→ PROBLEM TO SOLVE: Below is a block of entries; repeat exactly the lines starting at the line that contains "(** [path.Base] of a clean rooted path. *)" and ending at the line that contains "(** [strconv.Itoa]. *)", both included.

>>>>

(** X9: on a distributor with no update in flight, handing the table
    returned by [Targets()] back to [WithTargets] succeeds, and once the
    listener has assigned it the distributor is exactly what it was: the
    installed targets recompile to themselves. *)
Theorem WithTargets_Targets_roundtrip (f : distributer) :
  reachable f ->
  is_running f = true ->
  pending f = [] ->
  fst (WithTargets f (distributer_Targets f)) = Returns None /\
  run_set_config (snd (WithTargets f (distributer_Targets f))) 0 = f.
Proof.
  intros Hreach Hr Hp. destruct (is_running_inv f Hr) as (_ & Hc & Hl).
  unfold distributer_Targets.
  rewrite (WithTargets_hands_over f (targets f) (targets f) Hc Hl).
  - split; [reflexivity |]. simpl.
    replace 0%nat with (List.length (pending f)) by now rewrite Hp.
    rewrite (run_set_config_last f (targets f) Hl). now destruct f.
  - apply Forall_installed_Forall2. now apply reachable_installed.
Qed.

(** X10: once [Close] has returned the distributor is unusable: a
    [WithTargets] whose patterns all compile panics at the send on the
    closed channel, a second [Close] panics, and in both cases the table
    stays as it was; a [WithTargets] with a pattern that does not compile
    still returns its error, since the patterns are compiled before
    anything is sent. *)
Theorem WithTargets_after_Close (f f' : distributer) (cands : Targets) :
  Close f = (Returns tt, f') ->
  (forallb pattern_ok cands = true ->
   WithTargets f' cands = (Panics "send on closed channel", f')) /\
  (forallb pattern_ok cands = false ->
   exists e, WithTargets f' cands = (Returns (Some e), f')) /\
  Close f' = (Panics "close of closed channel", f') /\
  targets f' = targets f.
Proof.
  unfold Close. intros H.
  destruct (configChannel f); [| discriminate].
  destruct (sbdChannel f); [| discriminate].
  inversion H; subst; clear H. repeat split.
  - intros Hok. destruct (compile_targets_ok cands [] Hok) as [ar [Har _]].
    unfold WithTargets. now rewrite Har.
  - apply WithTargets_bad.
Qed.

End MuxMore.

(* ------------------------------------------------------------------ *)
(** ** The logging handler *)

Section HandlerFacts.
Context {E : sbd.Env}.
Import sbd sbd_handlers.

Variable Marshal : InformationBucket -> res (list byte).

(** X11: a connection served through [Logger].  When the decoded message
    cannot be serialised the wrapped handler has no part in what happens:
    the reply carries status 0, the world is the one decoding left, and
    any other wrapped handler gives the same run.  When it can be
    serialised the run is that of the wrapped handler served directly. *)
Theorem serve_Logger (next : Handler) (c : Conn) (w w1 : World)
  (el : InformationBucket) :
  GetElements c w = (Ok el, w1) ->
  (forall err, Marshal el = Fail err ->
     writes (fst (serve (Logger Marshal next) c w)) = [createResult x00] /\
     snd (serve (Logger Marshal next) c w) = w1 /\
     forall next' : Handler,
       serve (Logger Marshal next') c w = serve (Logger Marshal next) c w) /\
  (forall js, Marshal el = Ok js ->
     serve (Logger Marshal next) c w = serve next c w).
Proof.
  intros Hg. split.
  - intros err Hm.
    unfold serve, Logger, HandlerFunc_Handle. rewrite Hg, Hm. simpl.
    repeat split.
  - intros js Hm.
    unfold serve, Logger, HandlerFunc_Handle. now rewrite Hg, Hm.
Qed.

End HandlerFacts.

(* ------------------------------------------------------------------ *)
(** ** The service watcher *)

Section WatchFacts.
Context {L : mux.Lib}.
Import mux directipserver.

(** *** Shared lemmas *)

(** With a listener waiting [WithTargets] returns, with or without an
    error, and the watcher goes on. *)
Lemma logged_WithTargets (s : distributer) (l : Targets) :
  configChannel s = Open -> listeners s <> O ->
  logged (WithTargets s l) = (Returns tt, snd (WithTargets s l)).
Proof.
  intros Hc Hl. destruct (forallb pattern_ok l) eqn:Hok.
  - destruct (compile_targets_ok l [] Hok) as [ar [_ Hall]].
    now rewrite (WithTargets_hands_over s l ar Hc Hl Hall).
  - destruct (WithTargets_bad s l Hok) as [e ->]. reflexivity.
Qed.
(** * diy-agent: conversation orchestration and tool-execution engine

    A shallow embedding of [src/agent.ts] and of the edit-file part of
    [src/tools.ts], with the properties of the specification proved (or
    refuted) on it.

    Conventions of the embedding.
    - A JavaScript string is a Rocq [string] holding the UTF-8 bytes of the
      text.  Every comparison, search and split of the modelled code is
      against ASCII patterns or whole strings, for which the byte view and
      the UTF-16 view agree.
    - Arrays are lists, indexed with stdpp's lookup [l !! i].
    - The file system is a finite map from resolved paths to contents.
    - Effects (console, standard input, file system, backend calls) are
      threaded explicitly through a [World] record. *)

From Stdlib Require Import String Ascii ZArith Lia Bool.
From Stdlib Require Import DecimalString.
From stdpp Require Import base option list gmap strings.

Set Warnings "-register-all".

Local Open Scope string_scope.
Local Open Scope nat_scope.

(** ** JavaScript string primitives *)

Module JsString.

Definition nl : string := String "010"%char EmptyString.
Definition esc : string := String "027"%char EmptyString.

(** [s.startsWith(p)] *)
Fixpoint startsWith (p s : string) : bool :=
  match p, s with
  | EmptyString, _ => true
  | String a p', String b s' => Ascii.eqb a b && startsWith p' s'
  | String _ _, EmptyString => false
  end.

(** [s.endsWith(p)] *)
Definition endsWith (p s : string) : bool :=
  startsWith (String.rev p) (String.rev s).
(** * A shallow embedding of the [pqueue] Go package

    The package keeps a job queue in a directory tree: the state of a job
    is the directory it lives in, and every state change is a rename.
    The embedding below follows [pqueue.go]:

    - the file system is a finite map from paths (lists of components) to
      nodes (directories and files); the system calls the package uses
      ([mkdir], [rename], [remove], [open]+[readdirnames], [ReadFile],
      [CreateTemp], [MkdirTemp], [Write], [Close], [kill]) are pure
      functions on it, with the POSIX error cases the code can observe;
    - the process runs in a state monad over a [World]: the file system,
      the process id, the answer of [kill(pid, 0)] for every pid, a list
      of injected I/O faults (one entry per system call, [None] = no fault),
      the stream of pseudo-random numbers and the log;
    - Go's [(value, error)] returns are kept as pairs, and methods on
      [*Job] return the job record as it is after the call.

    Paths are absolute and resolved from the root; [path.Join] is the
    clean-and-append [pjoin]. *)

From Stdlib Require Import String Ascii ZArith.

From stdpp Require Import base gmap list strings.

Open Scope list_scope.

(* ------------------------------------------------------------------ *)

(** ** Strings, paths and decimal numbers *)

Definition is_slash (c : ascii) : bool := Ascii.eqb c "/"%char.

Fixpoint has_slash (s : string) : bool :=
  match s with
  | EmptyString => false
  | String c s' => is_slash c || has_slash s'
  end.

(** A path component as a directory entry can carry it. *)
Definition plain (c : string) : bool :=
  negb (String.eqb c "") && negb (String.eqb c ".") && negb (String.eqb c "..")
  && negb (has_slash c).

Abbreviation path := (list string).

(** Splitting a string at its slashes; [cur] is the component read so far. *)
Fixpoint split_slash_aux (cur : string) (s : string) : list string :=
  match s with
  | EmptyString => [cur]
  | String c s' =>
      if is_slash c then cur :: split_slash_aux "" s'
      else split_slash_aux (String.append cur (String c "")) s'
  end.

Definition split_slash (s : string) : list string := split_slash_aux "" s.

(** One step of [path.Clean] on a rooted path: empty and [.] components
    vanish, [..] drops the last component (and stays at the root). *)
Definition push_comp (p : path) (c : string) : path :=
  if String.eqb c "" then p
  else if String.eqb c "." then p
  else if String.eqb c ".." then removelast p
  else p ++ [c].

(** [path.Join(p, s)] for a rooted, clean [p]. *)
Definition pjoin (p : path) (s : string) : path :=
  fold_left push_comp (split_slash s) p.

(** [path.Base] of a clean rooted path. *)
Definition pbase (p : path) : string :=
  match last p with Some c => c | None => "/" end.

(** Decimal digits, as [strconv.Itoa] prints them. *)
Definition digit_char (d : N) : ascii := ascii_of_N (48 + d).

Fixpoint digits_aux (fuel : nat) (n : N) (acc : string) : string :=
  match fuel with
  | O => acc
  | S f =>
      let acc' := String (digit_char (n mod 10)) acc in
      if (n / 10 =? 0)%N then acc' else digits_aux f (n / 10) acc'
  end.

Definition utoa (n : N) : string := digits_aux (S (N.size_nat n)) n "".

(** [strconv.Itoa]. *)
Definition itoa (z : Z) : string :=
  if (z <? 0)%Z then String "-" (utoa (Z.to_N (- z))) else utoa (Z.to_N z).

Definition digit_val (c : ascii) : option N :=
  let n := N_of_ascii c in
  if (48 <=? n)%N && (n <=? 57)%N then Some (n - 48)%N else None.

Fixpoint parse_digits (s : string) (acc : N) : option N :=
  match s with
  | EmptyString => Some acc
  | String c s' =>
      match digit_val c with
      | Some d => parse_digits s' (acc * 10 + d)%N
      | None => None
      end
  end.

Definition in_int64 (z : Z) : bool :=
  (- 2 ^ 63 <=? z)%Z && (z <? 2 ^ 63)%Z.

(** [strconv.Atoi] on a 64-bit platform: an optional sign, then at least
    one decimal digit (no underscores in base 10), within [int] range. *)
Definition atoi (s : string) : option Z :=
  let '(neg, body) :=
    match s with
    | String c b =>
        if Ascii.eqb c "-"%char then (true, b)
        else if Ascii.eqb c "+"%char then (false, b)
        else (false, s)
    | EmptyString => (false, s)
    end in
  match body with
  | EmptyString => None
  | _ =>
      match parse_digits body 0 with
      | None => None
      | Some n =>
          let z := if neg then (- Z.of_N n)%Z else Z.of_N n in
          if in_int64 z then Some z else None
      end
  end.

(* ------------------------------------------------------------------ *)

(** ** The file system *)

Inductive node :=
| NDir
| NFile (data : list Byte.byte).

#[global] Instance byte_eq_dec : EqDecision Byte.byte := Byte.byte_eq_dec.

#[global] Instance node_eq_dec : EqDecision node.
Proof. solve_decision. Defined.

Abbreviation FS := (gmap path node).

(** The errors the system calls of the package can report.
    [ErrPatternHasSeparator] is the error of [os.CreateTemp] and
    [os.MkdirTemp] for a pattern containing a slash. *)
Inductive errno :=
| ENOENT | EEXIST | ENOTDIR | EISDIR | ENOTEMPTY | EINVAL | EBADF | EIO
| EACCES | EPERM | ESRCH | ErrPatternHasSeparator.

#[global] Instance errno_eq_dec : EqDecision errno.
Proof. solve_decision. Defined.

(** [os.IsNotExist] and [os.IsExist] on a [syscall.Errno]. *)
Definition is_not_exist (e : errno) : bool :=
  match e with ENOENT => true | _ => false end.

Definition is_exist (e : errno) : bool :=
  match e with EEXIST | ENOTEMPTY => true | _ => false end.

(** Path resolution: the components of [rest] are looked up one by one
    below [seen]; the first missing one gives [ENOENT], the first file
    [ENOTDIR]. *)
Fixpoint walk_dirs (fs : FS) (seen rest : path) : option errno :=
  match rest with
  | [] => None
  | c :: r =>
      match fs !! (seen ++ [c]) with
      | Some NDir => walk_dirs fs (seen ++ [c]) r
      | Some (NFile _) => Some ENOTDIR
      | None => Some ENOENT
      end
  end.

(** The error of a lookup of a missing path [p]: [ENOTDIR] when the walk
    to its parent meets a file, [ENOENT] otherwise. *)
Definition missing_err (fs : FS) (p : path) : errno :=
  match walk_dirs fs [] (removelast p) with Some ENOTDIR => ENOTDIR | _ => ENOENT end.

(** Resolving [d] as a directory: the root always is one. *)
Definition dir_status (fs : FS) (d : path) : option errno :=
  match d with
  | [] => None
  | _ =>
      match fs !! d with
      | Some NDir => None
      | Some (NFile _) => Some ENOTDIR
      | None => Some (missing_err fs d)
      end
  end.

Definition child_of (p k : path) : option string :=
  if decide (p `prefix_of` k) then
    match drop (length p) k with [c] => Some c | _ => None end
  else None.

(** The entry names of directory [p]. *)
Definition children (fs : FS) (p : path) : list string :=
  omap (fun kv => child_of p kv.1) (map_to_list fs).

(** [mkdir(2)]. *)
Definition fs_mkdir (p : path) (fs : FS) : option errno * FS :=
  match p with
  | [] => (Some EEXIST, fs)
  | _ =>
      match dir_status fs (removelast p) with
      | Some e => (Some e, fs)
      | None =>
          match fs !! p with
          | Some _ => (Some EEXIST, fs)
          | None => (None, <[p := NDir]> fs)
          end
      end
  end.

(** Moving the subtree at [src] to [dst]; whatever was at [dst] (an empty
    directory or a file) is replaced. *)
Definition rekey (src dst k : path) : path :=
  if decide (src `prefix_of` k) then dst ++ drop (length src) k else k.

Definition move_tree (src dst : path) (fs : FS) : FS :=
  list_to_map
    (omap (fun kv : path * node =>
             if decide (dst `prefix_of` kv.1) then None
             else Some (rekey src dst kv.1, kv.2))
          (map_to_list fs)).
(** * ServerRequest: the HTTPS request fail-over of [server_request.cpp]

    A shallow embedding of [ServerRequest::MakeRequest] and
    [ServerRequest::GetTempTransports].  The C++ code is sequential and
    effectful: it polls a stop signal, issues HTTPS requests, asks the
    transport registry for fresh transport objects, connects transports
    through a scoped [TransportConnection] and deletes heap objects.  The
    embedding threads an explicit state through a small state-and-exception
    monad and records every effect in a chronological log, so that the
    properties of the orchestration can be stated on the log.

    Conventions.  [HTTPSRequest], [TransportRegistry], the stop signal and
    [TransportConnection::Connect] are collaborators defined outside
    [server_request.cpp]; they are taken as functions of the history of effects, so that a
    request may fail first and succeed later and the stop signal may come
    up in the middle of a call.  [assert] is modelled with assertions
    enabled: a failed assertion ends the program.  A request that throws
    leaves the caller's [response] as it was.  The results [true] and
    [false] of [MakeRequest] are the design's Success and Failed; its
    Cancelled is the exception thrown by the stop check. *)

From Stdlib Require Import ZArith List String Bool Lia Permutation.
Import ListNotations.

Local Open Scope string_scope.
Local Open Scope Z_scope.
Local Open Scope list_scope.

(** ** Data model *)

(** [SessionInfo]: the getters [MakeRequest] reads. *)
Record SessionInfo : Type := {
  GetServerAddress : string;
  GetWebPort : Z;
  GetWebServerCertificate : string
}.

(** [ITransport]: the capability set used by this file.  [transportId]
    stands for the identity (address) of the object. *)
Record ITransport : Type := {
  transportId : nat;
  GetTransportProtocolName : string;
  IsConnected : bool;
  IsServerRequestTunnelled : bool;
  IsHandshakeRequired : SessionInfo -> bool
}.

(** C++ exceptions that can travel through [MakeRequest].  [StopException]
    is what [CheckSignal(reasons, true)] throws when signalled;
    [TryNextServer] is [TransportConnection::TryNextServer]. *)
Inductive Exception : Type :=
| StopException
| TryNextServer
| OtherException (code : nat).

(** The arguments of one [HTTPSRequest::MakeRequest] call.  [path] is the
    [const TCHAR*] handed through ([None] is the null pointer). *)
Record HTTPSCall : Type := {
  address : string;
  port : Z;
  certificate : string;
  path : option string;
  useLocalProxy : bool;
  headers : option string;
  data : option string;
  dataLength : Z
}.

(** What one [HTTPSRequest::MakeRequest] call does: it returns a [bool] and
    leaves a value in the [response] out-parameter, or it throws. *)
Inductive HTTPSResult : Type :=
| HTTPSReturn (ok : bool) (resp : string)
| HTTPSThrow (e : Exception).

(** What [TransportConnection::Connect] does: it returns (the transport is
    up) or throws (the comment in the source: "Throws on failure"). *)
Inductive ConnectResult : Type :=
| ConnectOk
| ConnectThrow (e : Exception).

(** The two [my_print] diagnostics of [MakeRequest]. *)
Inductive Message : Type :=
| HttpsFailed (p : Z)
| TransportFailed (name : string).

(** Observable effects, in the order the code performs them. *)
Inductive Event : Type :=
| EvCheckSignal (signalled : bool)
| EvHTTPSRequest (call : HTTPSCall) (result : HTTPSResult)
| EvPrint (m : Message)
| EvNewAll (created : list ITransport)
| EvDelete (t : ITransport)
| EvConnect (t : ITransport) (result : ConnectResult)
| EvDisconnect (t : ITransport).

(** The collaborators that are not part of [server_request.cpp], as
    deterministic functions of the history of effects so far. *)
Record World : Type := {
  stopSignalled : list Event -> bool;
  httpsRequest : list Event -> HTTPSCall -> HTTPSResult;
  newAll : list ITransport;
  connectResult : list Event -> ITransport -> SessionInfo -> ConnectResult
}.

(** Program state: the effect log, the caller's [response] string and the
    transport held by the loop-local [TransportConnection] object. *)
Record State : Type := {
  log : list Event;
  response : string;
  connection : option ITransport
}.

Definition initial (response0 : string) : State :=
  {| log := []; response := response0; connection := None |}.

(** ** A state-and-exception monad for the C++ control flow *)

Inductive Result (A : Type) : Type :=
| Normal (a : A)
| Thrown (e : Exception)
| AssertionFailed.

Arguments Normal {A} a.
Arguments Thrown {A} e.
Arguments AssertionFailed {A}.

Definition Cpp (A : Type) : Type := State -> Result A * State.

Definition ret {A : Type} (a : A) : Cpp A := fun s => (Normal a, s).

Definition bind {A B : Type} (m : Cpp A) (k : A -> Cpp B) : Cpp B :=
  fun s =>
    match m s with
    | (Normal a, s') => k a s'
    | (Thrown e, s') => (Thrown e, s')
    | (AssertionFailed, s') => (AssertionFailed, s')
    end.

Declare Scope cpp_scope.
Delimit Scope cpp_scope with cpp.
Notation "x <- m ;; k" := (bind m (fun x => k))
  (at level 100, m at next level, right associativity) : cpp_scope.
Notation "m ;; k" := (bind m (fun _ => k))
  (at level 100, right associativity) : cpp_scope.
Local Open Scope cpp_scope.

(** [assert(c)]: a failed assertion aborts the program on the spot. *)
Definition assert (c : bool) : Cpp unit :=
  fun s => if c then (Normal tt, s) else (AssertionFailed, s).

Definition record (e : Event) (s : State) : State :=
  {| log := log s ++ [e]; response := response s; connection := connection s |}.

Definition emit (e : Event) : Cpp unit := fun s => (Normal tt, record e s).

Definition set_response (r : string) (s : State) : State :=
  {| log := log s; response := r; connection := connection s |}.

(** [response.clear()]. *)
Definition response_clear : Cpp unit :=
  fun s => (Normal tt, set_response "" s).

Definition set_connection (c : option ITransport) (s : State) : State :=
  {| log := log s; response := response s; connection := c |}.

(** [try { body } catch (TransportConnection::TryNextServer&) { handler }]. *)
Definition try_catch_TryNextServer {A : Type} (body handler : Cpp A) : Cpp A :=
  fun s =>
    match body s with
    | (Thrown TryNextServer, s') => handler s'
    | other => other
    end.

(** A block whose local object has destructor [dtor]: the destructor runs
    when control leaves the block, normally or by an exception. *)
Definition scoped {A : Type} (body : Cpp A) (dtor : State -> State) : Cpp A :=
  fun s =>
    match body s with
    | (AssertionFailed, s') => (AssertionFailed, s')
    | (r, s') => (r, dtor s')
    end.

(** ** The operations of [server_request.cpp] *)

Section ServerRequest.

Variable W : World.

(** [stopInfo.stopSignal->CheckSignal(stopInfo.stopReasons, true)]:
    "Throws if signaled". *)
Definition CheckSignal : Cpp unit :=
  fun s =>
    let signalled := stopSignalled W (log s) in
    let s' := record (EvCheckSignal signalled) s in
    if signalled then (Thrown StopException, s') else (Normal tt, s').

(** One [HTTPSRequest::MakeRequest] call. *)
Definition HTTPSRequest_MakeRequest (c : HTTPSCall) : Cpp bool :=
  fun s =>
    let r := httpsRequest W (log s) c in
    let s' := record (EvHTTPSRequest c r) s in
    match r with
    | HTTPSReturn ok resp => (Normal ok, set_response resp s')
    | HTTPSThrow e => (Thrown e, s')
    end.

<<<<

→ SOLUTION FOR THIS PROBLEM:
(** [path.Base] of a clean rooted path. *)
Definition pbase (p : path) : string :=
  match last p with Some c => c | None => "/" end.

(** Decimal digits, as [strconv.Itoa] prints them. *)
Definition digit_char (d : N) : ascii := ascii_of_N (48 + d).

Fixpoint digits_aux (fuel : nat) (n : N) (acc : string) : string :=
  match fuel with
  | O => acc
  | S f =>
      let acc' := String (digit_char (n mod 10)) acc in
      if (n / 10 =? 0)%N then acc' else digits_aux f (n / 10) acc'
  end.

Definition utoa (n : N) : string := digits_aux (S (N.size_nat n)) n "".

(** [strconv.Itoa]. *)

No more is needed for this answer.